Work order: Using the entries below, write out the line with "rewrite bucket_step_used in", the line with "more than the", and every line in between, exactly as each is written.

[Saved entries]
-=-=-

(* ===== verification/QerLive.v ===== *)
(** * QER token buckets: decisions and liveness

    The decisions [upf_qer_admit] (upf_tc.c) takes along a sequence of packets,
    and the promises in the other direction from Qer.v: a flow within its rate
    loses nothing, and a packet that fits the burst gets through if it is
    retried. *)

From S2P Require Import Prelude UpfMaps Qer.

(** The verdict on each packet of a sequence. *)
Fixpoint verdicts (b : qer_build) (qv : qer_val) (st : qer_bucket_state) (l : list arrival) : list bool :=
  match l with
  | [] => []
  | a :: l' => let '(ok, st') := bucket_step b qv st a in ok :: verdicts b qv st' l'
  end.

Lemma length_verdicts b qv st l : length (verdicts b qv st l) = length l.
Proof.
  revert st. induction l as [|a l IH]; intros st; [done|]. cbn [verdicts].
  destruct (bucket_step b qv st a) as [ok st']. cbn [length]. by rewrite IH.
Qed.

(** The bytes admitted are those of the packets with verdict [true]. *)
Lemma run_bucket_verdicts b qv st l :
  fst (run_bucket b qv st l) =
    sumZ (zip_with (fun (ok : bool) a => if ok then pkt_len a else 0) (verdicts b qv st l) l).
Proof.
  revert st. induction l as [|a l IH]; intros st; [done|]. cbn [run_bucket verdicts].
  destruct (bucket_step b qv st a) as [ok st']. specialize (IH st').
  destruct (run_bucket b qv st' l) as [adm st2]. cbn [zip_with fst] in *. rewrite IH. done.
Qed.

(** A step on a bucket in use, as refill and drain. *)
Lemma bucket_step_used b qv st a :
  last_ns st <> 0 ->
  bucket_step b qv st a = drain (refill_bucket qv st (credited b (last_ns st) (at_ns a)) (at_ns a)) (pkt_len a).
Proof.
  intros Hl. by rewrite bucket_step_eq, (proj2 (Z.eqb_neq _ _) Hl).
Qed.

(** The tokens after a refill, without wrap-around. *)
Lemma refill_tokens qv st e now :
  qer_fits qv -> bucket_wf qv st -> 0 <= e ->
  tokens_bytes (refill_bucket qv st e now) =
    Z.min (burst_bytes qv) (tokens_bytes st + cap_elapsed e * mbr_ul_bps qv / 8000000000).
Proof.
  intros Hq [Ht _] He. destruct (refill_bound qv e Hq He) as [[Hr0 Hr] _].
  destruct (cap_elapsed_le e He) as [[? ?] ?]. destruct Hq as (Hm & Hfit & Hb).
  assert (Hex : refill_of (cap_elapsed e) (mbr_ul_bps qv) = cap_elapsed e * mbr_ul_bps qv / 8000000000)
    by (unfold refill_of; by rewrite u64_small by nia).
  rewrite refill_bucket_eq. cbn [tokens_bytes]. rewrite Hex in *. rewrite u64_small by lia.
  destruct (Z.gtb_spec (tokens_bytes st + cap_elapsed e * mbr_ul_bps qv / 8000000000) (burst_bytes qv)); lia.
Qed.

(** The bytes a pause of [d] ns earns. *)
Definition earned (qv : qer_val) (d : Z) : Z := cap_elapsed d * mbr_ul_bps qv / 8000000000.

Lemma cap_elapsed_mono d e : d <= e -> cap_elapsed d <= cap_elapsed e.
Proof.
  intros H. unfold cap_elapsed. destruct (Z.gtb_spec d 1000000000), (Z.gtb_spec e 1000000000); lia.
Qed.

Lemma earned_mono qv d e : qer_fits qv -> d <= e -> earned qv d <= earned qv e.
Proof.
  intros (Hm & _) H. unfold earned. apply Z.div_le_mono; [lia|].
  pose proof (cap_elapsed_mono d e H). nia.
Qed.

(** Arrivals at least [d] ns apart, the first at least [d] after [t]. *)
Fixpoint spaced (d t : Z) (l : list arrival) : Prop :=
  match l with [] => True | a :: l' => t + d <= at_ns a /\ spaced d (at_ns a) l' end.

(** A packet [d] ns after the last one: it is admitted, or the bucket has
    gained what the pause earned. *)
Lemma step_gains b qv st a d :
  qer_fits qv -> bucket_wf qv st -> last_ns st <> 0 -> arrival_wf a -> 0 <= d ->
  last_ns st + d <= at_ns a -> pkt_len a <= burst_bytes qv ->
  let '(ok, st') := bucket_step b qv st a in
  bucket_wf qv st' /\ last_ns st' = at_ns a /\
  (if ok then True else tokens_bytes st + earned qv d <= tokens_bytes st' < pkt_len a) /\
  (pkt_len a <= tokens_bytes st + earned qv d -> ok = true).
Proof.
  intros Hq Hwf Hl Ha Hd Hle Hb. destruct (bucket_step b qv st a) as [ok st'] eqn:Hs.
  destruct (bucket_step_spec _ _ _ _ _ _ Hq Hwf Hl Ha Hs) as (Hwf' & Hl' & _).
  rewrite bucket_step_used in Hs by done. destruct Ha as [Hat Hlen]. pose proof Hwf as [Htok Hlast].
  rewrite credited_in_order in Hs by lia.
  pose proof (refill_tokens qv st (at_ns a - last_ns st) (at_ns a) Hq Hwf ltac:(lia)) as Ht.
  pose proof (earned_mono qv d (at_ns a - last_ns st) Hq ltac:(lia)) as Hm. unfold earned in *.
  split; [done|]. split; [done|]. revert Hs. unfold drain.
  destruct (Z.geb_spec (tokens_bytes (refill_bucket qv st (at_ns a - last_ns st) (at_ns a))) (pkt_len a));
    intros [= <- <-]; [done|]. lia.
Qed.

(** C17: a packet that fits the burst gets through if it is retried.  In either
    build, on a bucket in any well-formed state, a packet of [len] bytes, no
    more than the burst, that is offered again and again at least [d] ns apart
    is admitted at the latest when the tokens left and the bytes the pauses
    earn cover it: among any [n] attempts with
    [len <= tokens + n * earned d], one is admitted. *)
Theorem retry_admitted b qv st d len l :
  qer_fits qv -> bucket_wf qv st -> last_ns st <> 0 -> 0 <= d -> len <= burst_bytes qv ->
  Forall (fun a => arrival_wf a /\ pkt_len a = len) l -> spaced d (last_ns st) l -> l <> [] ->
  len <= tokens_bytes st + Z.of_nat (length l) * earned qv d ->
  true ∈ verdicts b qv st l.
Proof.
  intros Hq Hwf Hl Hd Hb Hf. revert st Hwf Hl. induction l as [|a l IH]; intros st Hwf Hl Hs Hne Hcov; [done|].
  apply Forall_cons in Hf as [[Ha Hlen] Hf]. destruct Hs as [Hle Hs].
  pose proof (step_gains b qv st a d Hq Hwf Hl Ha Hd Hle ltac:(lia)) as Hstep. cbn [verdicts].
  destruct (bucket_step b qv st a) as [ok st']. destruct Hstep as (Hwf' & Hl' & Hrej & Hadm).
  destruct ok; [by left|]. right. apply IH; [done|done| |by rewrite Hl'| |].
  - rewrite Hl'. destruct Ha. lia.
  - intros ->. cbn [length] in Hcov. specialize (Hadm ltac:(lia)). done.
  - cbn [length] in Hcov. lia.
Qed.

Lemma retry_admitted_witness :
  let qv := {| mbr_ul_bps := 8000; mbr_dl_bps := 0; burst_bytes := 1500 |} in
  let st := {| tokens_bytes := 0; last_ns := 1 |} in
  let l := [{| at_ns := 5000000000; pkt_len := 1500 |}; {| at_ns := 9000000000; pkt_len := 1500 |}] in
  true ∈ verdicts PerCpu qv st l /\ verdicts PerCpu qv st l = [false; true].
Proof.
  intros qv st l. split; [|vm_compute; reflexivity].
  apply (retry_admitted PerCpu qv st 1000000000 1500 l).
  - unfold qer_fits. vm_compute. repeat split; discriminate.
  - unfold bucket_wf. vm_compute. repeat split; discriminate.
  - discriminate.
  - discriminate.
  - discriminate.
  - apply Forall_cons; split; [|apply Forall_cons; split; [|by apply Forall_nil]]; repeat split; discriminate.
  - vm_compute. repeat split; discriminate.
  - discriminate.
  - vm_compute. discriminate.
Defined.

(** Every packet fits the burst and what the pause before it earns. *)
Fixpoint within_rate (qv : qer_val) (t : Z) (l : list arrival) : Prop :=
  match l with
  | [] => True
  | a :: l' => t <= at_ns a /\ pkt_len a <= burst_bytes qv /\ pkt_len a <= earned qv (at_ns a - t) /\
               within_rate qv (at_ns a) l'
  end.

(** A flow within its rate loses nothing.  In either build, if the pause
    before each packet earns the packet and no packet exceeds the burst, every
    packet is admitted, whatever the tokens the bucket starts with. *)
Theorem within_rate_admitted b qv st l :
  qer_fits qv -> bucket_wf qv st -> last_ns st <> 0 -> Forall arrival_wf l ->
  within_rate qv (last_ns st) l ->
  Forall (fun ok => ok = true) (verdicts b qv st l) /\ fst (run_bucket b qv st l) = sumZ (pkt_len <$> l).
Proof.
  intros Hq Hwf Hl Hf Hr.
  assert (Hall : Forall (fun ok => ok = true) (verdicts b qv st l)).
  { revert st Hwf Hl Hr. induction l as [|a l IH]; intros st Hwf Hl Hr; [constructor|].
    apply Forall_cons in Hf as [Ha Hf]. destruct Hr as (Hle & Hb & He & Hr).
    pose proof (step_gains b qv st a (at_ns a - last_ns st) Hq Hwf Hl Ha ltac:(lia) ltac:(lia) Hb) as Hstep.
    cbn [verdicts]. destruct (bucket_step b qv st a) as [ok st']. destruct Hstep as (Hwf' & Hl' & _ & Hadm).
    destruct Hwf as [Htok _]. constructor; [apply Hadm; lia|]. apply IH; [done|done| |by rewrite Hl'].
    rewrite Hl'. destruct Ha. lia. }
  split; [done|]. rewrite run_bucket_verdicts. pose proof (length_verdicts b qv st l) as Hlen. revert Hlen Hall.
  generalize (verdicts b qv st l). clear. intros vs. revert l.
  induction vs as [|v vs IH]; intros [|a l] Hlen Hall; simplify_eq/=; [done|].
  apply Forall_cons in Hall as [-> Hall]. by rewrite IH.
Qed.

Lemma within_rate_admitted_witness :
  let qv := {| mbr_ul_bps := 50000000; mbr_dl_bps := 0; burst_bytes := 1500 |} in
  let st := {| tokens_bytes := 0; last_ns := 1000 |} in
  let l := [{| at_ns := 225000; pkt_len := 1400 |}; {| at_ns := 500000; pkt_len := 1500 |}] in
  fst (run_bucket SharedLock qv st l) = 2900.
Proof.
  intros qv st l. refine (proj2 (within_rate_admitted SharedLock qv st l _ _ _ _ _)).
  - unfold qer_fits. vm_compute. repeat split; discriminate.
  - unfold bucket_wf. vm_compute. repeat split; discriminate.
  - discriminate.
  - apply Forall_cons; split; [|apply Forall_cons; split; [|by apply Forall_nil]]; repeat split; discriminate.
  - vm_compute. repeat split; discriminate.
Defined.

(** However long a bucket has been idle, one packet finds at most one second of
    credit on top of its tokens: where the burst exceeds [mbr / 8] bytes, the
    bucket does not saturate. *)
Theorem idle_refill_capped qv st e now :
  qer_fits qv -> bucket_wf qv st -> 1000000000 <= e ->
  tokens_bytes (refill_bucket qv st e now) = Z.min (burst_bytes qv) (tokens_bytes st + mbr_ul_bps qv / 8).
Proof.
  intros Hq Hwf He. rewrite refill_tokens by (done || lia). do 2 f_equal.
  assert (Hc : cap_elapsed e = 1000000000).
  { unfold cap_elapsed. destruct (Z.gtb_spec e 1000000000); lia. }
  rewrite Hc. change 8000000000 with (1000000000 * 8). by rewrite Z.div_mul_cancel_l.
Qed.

-=-=-

Your response:
  rewrite bucket_step_used in Hs by done. destruct Ha as [Hat Hlen]. pose proof Hwf as [Htok Hlast].
  rewrite credited_in_order in Hs by lia.
  pose proof (refill_tokens qv st (at_ns a - last_ns st) (at_ns a) Hq Hwf ltac:(lia)) as Ht.
  pose proof (earned_mono qv d (at_ns a - last_ns st) Hq ltac:(lia)) as Hm. unfold earned in *.
  split; [done|]. split; [done|]. revert Hs. unfold drain.
  destruct (Z.geb_spec (tokens_bytes (refill_bucket qv st (at_ns a - last_ns st) (at_ns a))) (pkt_len a));
    intros [= <- <-]; [done|]. lia.
Qed.

(** C17: a packet that fits the burst gets through if it is retried.  In either
    build, on a bucket in any well-formed state, a packet of [len] bytes, no
    more than the burst, that is offered again and again at least [d] ns apart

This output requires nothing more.